» **Activity**: Copy out, unchanged, every line from the start of the records to the line that contains "if HasSuffix s", and stop there.

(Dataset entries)
───
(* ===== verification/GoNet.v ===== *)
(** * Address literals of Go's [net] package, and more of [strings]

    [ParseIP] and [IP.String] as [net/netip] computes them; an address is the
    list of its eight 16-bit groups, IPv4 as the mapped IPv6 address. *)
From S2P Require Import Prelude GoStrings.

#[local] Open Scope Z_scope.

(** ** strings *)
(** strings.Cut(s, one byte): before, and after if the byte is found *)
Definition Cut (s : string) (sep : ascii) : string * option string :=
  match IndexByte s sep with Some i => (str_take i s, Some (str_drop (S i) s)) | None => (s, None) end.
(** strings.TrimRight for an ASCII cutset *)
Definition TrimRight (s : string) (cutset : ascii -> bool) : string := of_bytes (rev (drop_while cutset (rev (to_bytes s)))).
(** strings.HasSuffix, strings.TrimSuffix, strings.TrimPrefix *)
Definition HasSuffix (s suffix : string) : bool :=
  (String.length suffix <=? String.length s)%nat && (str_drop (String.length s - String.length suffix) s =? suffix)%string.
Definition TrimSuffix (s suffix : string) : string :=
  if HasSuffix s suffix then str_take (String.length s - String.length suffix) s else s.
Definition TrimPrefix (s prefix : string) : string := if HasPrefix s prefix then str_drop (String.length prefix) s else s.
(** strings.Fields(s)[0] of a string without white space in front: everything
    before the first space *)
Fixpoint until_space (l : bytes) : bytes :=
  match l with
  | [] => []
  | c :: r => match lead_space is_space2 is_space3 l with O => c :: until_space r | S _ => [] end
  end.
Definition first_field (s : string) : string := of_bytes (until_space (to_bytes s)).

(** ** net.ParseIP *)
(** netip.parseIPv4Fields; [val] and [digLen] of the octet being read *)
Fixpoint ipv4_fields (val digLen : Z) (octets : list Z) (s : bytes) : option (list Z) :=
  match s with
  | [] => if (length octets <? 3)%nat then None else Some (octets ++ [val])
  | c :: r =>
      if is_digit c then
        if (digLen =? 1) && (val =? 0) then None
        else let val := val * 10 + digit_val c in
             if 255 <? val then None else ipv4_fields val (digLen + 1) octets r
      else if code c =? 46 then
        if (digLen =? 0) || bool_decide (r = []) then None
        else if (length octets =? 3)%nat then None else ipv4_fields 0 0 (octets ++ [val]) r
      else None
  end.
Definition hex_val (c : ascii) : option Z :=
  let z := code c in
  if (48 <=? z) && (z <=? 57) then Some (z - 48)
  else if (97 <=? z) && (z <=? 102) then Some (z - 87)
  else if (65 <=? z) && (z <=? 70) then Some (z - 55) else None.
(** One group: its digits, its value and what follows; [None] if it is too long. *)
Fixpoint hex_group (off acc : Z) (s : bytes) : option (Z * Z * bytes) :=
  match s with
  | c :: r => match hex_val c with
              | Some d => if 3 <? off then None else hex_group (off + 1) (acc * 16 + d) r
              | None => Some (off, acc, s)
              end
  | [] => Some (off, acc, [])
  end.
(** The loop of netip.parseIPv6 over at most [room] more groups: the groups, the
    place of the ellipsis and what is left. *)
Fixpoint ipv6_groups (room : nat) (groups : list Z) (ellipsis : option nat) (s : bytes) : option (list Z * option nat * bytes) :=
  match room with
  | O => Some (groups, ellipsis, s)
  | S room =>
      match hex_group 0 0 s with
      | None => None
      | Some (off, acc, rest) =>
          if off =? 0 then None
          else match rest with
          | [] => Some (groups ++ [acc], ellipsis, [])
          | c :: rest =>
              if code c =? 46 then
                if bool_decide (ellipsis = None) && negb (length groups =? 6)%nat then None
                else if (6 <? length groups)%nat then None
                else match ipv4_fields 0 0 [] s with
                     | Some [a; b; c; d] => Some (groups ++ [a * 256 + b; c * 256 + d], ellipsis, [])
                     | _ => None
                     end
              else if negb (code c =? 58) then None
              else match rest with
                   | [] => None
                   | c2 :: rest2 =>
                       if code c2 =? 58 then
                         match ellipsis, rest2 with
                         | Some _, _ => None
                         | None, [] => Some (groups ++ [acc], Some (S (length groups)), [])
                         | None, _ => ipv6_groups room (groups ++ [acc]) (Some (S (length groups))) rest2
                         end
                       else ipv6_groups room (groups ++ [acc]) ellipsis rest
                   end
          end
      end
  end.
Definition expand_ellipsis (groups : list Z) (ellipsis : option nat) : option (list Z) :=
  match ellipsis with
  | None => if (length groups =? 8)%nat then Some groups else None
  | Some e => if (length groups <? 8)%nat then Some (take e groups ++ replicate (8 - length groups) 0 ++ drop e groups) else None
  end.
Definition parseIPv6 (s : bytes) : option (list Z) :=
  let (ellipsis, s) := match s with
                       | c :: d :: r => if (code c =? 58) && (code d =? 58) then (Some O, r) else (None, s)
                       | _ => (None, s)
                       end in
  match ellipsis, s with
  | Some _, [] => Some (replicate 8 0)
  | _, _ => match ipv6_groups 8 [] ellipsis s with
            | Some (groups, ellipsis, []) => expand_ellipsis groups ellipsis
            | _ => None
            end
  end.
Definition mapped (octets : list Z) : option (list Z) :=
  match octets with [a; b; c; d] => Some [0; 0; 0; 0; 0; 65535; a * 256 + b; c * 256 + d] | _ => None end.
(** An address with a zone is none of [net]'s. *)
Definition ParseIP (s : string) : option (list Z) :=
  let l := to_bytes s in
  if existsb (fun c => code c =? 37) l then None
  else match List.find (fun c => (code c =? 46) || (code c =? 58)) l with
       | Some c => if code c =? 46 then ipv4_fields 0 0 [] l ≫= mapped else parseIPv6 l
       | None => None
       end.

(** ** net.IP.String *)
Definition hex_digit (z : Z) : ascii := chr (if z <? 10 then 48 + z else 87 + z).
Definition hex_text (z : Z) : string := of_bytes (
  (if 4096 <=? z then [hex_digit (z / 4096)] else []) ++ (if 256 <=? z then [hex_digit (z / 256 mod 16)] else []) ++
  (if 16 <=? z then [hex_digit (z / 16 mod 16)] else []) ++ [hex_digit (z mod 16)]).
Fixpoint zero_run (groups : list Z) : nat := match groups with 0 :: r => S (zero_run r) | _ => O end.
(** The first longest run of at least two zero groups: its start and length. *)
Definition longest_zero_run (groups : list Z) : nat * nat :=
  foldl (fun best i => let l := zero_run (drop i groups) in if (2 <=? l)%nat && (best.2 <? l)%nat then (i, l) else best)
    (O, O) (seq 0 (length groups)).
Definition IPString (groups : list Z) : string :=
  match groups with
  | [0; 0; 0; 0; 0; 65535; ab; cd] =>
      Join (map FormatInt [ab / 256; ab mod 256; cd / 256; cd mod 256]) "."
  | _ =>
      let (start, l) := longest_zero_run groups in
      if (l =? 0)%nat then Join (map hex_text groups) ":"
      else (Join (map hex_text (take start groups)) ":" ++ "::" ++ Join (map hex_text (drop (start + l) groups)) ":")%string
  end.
───
» **Response box**:
(* ===== verification/GoNet.v ===== *)
(** * Address literals of Go's [net] package, and more of [strings]

    [ParseIP] and [IP.String] as [net/netip] computes them; an address is the
    list of its eight 16-bit groups, IPv4 as the mapped IPv6 address. *)
From S2P Require Import Prelude GoStrings.

#[local] Open Scope Z_scope.

(** ** strings *)
(** strings.Cut(s, one byte): before, and after if the byte is found *)
Definition Cut (s : string) (sep : ascii) : string * option string :=
  match IndexByte s sep with Some i => (str_take i s, Some (str_drop (S i) s)) | None => (s, None) end.
(** strings.TrimRight for an ASCII cutset *)
Definition TrimRight (s : string) (cutset : ascii -> bool) : string := of_bytes (rev (drop_while cutset (rev (to_bytes s)))).
(** strings.HasSuffix, strings.TrimSuffix, strings.TrimPrefix *)
Definition HasSuffix (s suffix : string) : bool :=
  (String.length suffix <=? String.length s)%nat && (str_drop (String.length s - String.length suffix) s =? suffix)%string.
Definition TrimSuffix (s suffix : string) : string :=
  if HasSuffix s suffix then str_take (String.length s - String.length suffix) s else s.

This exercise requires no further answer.